■ Exercise directions ■
Starting at the first line of the records below, transcribe each line exactly, ending with the line that contains "servers w1 !! sa = Some (set_s_remote".

■ Material provided ■

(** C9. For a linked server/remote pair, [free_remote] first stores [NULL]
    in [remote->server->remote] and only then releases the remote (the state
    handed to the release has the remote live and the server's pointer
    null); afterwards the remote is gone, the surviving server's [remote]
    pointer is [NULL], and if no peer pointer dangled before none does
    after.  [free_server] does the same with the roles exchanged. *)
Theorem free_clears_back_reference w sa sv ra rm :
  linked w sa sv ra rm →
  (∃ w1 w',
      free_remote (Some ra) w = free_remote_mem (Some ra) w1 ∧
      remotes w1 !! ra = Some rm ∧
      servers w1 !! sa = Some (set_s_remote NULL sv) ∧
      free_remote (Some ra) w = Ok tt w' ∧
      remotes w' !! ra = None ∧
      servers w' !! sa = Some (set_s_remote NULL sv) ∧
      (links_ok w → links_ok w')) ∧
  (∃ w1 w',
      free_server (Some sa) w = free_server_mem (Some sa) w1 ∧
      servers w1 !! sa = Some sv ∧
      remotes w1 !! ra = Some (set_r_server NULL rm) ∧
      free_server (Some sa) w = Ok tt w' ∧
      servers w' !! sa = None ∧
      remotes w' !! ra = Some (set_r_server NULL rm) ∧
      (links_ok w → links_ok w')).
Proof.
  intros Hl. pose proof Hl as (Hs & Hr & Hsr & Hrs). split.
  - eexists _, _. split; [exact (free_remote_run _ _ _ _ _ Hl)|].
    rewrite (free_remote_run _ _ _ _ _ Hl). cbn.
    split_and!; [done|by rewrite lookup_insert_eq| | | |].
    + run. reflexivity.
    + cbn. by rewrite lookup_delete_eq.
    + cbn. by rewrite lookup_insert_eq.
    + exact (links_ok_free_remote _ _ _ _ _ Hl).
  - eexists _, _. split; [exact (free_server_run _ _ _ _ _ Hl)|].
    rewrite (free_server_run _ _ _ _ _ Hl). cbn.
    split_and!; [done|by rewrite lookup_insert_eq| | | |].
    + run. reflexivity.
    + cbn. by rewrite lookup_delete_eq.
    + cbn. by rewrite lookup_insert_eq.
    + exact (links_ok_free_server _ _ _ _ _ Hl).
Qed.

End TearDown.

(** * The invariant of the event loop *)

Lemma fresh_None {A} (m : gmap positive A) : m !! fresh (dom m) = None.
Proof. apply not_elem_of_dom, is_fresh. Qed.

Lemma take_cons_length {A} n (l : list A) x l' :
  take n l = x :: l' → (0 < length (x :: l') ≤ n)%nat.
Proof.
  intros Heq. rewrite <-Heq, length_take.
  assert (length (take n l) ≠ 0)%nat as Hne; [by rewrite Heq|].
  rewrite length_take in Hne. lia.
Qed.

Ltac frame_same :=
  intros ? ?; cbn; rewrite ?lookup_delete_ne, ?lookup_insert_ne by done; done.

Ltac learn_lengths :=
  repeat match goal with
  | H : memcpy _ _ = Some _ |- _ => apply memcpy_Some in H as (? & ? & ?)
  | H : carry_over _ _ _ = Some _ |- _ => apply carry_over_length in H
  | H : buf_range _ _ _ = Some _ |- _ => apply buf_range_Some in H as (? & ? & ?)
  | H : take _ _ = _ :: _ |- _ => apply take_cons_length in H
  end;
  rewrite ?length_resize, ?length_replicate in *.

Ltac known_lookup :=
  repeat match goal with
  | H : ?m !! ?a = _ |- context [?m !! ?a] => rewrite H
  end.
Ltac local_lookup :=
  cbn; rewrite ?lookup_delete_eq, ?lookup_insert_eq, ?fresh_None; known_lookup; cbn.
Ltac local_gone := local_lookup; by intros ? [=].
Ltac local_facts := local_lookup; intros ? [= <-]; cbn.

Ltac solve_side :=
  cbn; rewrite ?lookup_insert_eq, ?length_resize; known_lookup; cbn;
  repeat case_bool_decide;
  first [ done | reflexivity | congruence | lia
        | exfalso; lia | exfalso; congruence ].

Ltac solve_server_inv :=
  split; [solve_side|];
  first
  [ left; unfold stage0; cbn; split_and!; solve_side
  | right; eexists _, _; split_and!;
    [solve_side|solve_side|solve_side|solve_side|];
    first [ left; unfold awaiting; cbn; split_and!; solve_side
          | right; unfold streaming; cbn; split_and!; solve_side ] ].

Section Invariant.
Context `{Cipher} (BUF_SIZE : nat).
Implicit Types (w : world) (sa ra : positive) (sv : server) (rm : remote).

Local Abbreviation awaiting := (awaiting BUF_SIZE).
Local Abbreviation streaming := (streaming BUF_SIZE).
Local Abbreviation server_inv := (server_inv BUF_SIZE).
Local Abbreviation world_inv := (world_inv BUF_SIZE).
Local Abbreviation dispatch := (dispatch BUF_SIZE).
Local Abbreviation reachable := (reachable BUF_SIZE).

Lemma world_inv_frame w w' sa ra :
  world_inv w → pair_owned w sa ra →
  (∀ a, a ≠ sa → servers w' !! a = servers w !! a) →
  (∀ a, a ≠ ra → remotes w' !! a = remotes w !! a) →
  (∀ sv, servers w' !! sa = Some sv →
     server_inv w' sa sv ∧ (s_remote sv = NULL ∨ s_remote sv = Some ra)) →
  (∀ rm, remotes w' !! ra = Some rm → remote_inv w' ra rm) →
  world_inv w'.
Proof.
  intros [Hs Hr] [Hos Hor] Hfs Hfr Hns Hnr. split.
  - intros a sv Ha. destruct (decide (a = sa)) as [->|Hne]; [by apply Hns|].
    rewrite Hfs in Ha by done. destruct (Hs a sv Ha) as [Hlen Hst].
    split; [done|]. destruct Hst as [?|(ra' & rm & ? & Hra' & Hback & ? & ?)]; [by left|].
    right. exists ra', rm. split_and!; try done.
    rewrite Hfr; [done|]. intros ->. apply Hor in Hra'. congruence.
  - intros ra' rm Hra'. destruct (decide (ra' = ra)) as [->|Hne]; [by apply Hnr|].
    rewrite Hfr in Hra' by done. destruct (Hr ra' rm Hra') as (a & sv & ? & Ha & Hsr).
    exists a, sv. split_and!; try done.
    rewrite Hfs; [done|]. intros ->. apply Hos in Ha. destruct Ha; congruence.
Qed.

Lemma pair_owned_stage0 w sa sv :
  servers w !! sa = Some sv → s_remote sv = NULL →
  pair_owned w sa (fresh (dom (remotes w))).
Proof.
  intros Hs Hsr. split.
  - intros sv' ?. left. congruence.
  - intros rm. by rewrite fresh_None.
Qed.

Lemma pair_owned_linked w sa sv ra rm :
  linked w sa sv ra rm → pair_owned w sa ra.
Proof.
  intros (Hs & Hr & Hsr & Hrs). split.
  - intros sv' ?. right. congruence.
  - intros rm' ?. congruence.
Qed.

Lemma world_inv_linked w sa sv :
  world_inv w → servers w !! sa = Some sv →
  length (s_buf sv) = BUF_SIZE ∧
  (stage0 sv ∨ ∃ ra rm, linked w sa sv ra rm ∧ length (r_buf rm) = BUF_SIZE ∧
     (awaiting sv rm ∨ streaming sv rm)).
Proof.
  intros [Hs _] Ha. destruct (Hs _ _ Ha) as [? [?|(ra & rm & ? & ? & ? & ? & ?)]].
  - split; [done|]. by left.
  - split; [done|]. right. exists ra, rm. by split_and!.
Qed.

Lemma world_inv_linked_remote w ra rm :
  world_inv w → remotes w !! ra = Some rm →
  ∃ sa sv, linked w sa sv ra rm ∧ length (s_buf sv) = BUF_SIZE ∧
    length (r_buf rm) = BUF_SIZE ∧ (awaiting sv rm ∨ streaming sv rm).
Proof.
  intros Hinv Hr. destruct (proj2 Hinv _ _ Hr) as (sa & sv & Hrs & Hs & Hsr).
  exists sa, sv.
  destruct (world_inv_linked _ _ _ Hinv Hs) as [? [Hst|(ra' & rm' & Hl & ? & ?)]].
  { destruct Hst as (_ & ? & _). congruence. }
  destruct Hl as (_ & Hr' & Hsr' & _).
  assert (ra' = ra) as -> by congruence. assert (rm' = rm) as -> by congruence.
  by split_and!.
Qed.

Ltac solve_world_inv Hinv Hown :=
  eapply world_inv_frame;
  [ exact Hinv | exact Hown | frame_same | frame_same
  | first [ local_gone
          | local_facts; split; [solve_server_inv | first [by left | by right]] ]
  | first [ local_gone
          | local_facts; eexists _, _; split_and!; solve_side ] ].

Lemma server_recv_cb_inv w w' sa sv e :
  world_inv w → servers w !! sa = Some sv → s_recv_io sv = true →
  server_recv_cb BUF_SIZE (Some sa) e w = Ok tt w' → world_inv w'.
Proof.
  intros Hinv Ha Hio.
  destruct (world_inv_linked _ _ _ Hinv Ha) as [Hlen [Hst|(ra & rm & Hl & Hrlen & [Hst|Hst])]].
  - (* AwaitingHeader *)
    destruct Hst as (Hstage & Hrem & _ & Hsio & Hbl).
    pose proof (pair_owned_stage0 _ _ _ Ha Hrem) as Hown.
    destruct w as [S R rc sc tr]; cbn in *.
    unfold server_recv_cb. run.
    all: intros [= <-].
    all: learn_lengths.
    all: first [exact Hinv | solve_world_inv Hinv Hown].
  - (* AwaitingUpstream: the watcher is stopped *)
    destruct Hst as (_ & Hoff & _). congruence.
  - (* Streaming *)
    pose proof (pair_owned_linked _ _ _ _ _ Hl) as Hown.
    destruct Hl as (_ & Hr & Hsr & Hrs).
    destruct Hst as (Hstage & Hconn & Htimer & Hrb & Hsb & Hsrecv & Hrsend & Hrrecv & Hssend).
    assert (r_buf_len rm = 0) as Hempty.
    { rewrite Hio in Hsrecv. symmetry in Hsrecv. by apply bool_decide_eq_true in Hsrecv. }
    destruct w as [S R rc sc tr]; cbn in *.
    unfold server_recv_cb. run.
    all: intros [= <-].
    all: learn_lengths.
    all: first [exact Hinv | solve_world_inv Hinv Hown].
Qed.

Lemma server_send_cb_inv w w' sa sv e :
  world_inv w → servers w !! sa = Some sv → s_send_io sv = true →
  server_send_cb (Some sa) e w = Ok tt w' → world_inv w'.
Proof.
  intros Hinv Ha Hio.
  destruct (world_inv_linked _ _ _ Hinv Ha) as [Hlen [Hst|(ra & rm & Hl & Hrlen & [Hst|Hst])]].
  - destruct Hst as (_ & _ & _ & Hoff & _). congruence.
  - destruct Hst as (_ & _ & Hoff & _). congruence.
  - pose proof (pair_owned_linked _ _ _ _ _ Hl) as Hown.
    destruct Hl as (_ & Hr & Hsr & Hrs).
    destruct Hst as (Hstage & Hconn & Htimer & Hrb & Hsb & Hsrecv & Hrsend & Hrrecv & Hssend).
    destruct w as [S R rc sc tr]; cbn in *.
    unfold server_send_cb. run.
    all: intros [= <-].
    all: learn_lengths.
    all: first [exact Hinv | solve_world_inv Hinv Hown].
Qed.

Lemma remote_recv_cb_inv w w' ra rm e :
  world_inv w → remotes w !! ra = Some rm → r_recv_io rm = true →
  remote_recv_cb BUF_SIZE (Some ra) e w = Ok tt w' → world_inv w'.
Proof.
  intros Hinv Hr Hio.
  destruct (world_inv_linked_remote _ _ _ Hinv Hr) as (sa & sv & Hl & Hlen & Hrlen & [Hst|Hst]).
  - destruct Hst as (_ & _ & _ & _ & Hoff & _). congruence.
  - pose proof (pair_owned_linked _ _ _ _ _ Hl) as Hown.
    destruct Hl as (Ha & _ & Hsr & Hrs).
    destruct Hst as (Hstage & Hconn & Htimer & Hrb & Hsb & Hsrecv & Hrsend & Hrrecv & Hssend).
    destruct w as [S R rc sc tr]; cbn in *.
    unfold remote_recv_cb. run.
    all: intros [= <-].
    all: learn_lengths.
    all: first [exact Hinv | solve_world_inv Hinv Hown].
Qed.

■ Task response ■
(** C9. For a linked server/remote pair, [free_remote] first stores [NULL]
    in [remote->server->remote] and only then releases the remote (the state
    handed to the release has the remote live and the server's pointer
    null); afterwards the remote is gone, the surviving server's [remote]
    pointer is [NULL], and if no peer pointer dangled before none does
    after.  [free_server] does the same with the roles exchanged. *)
Theorem free_clears_back_reference w sa sv ra rm :
  linked w sa sv ra rm →
  (∃ w1 w',
      free_remote (Some ra) w = free_remote_mem (Some ra) w1 ∧
      remotes w1 !! ra = Some rm ∧
      servers w1 !! sa = Some (set_s_remote NULL sv) ∧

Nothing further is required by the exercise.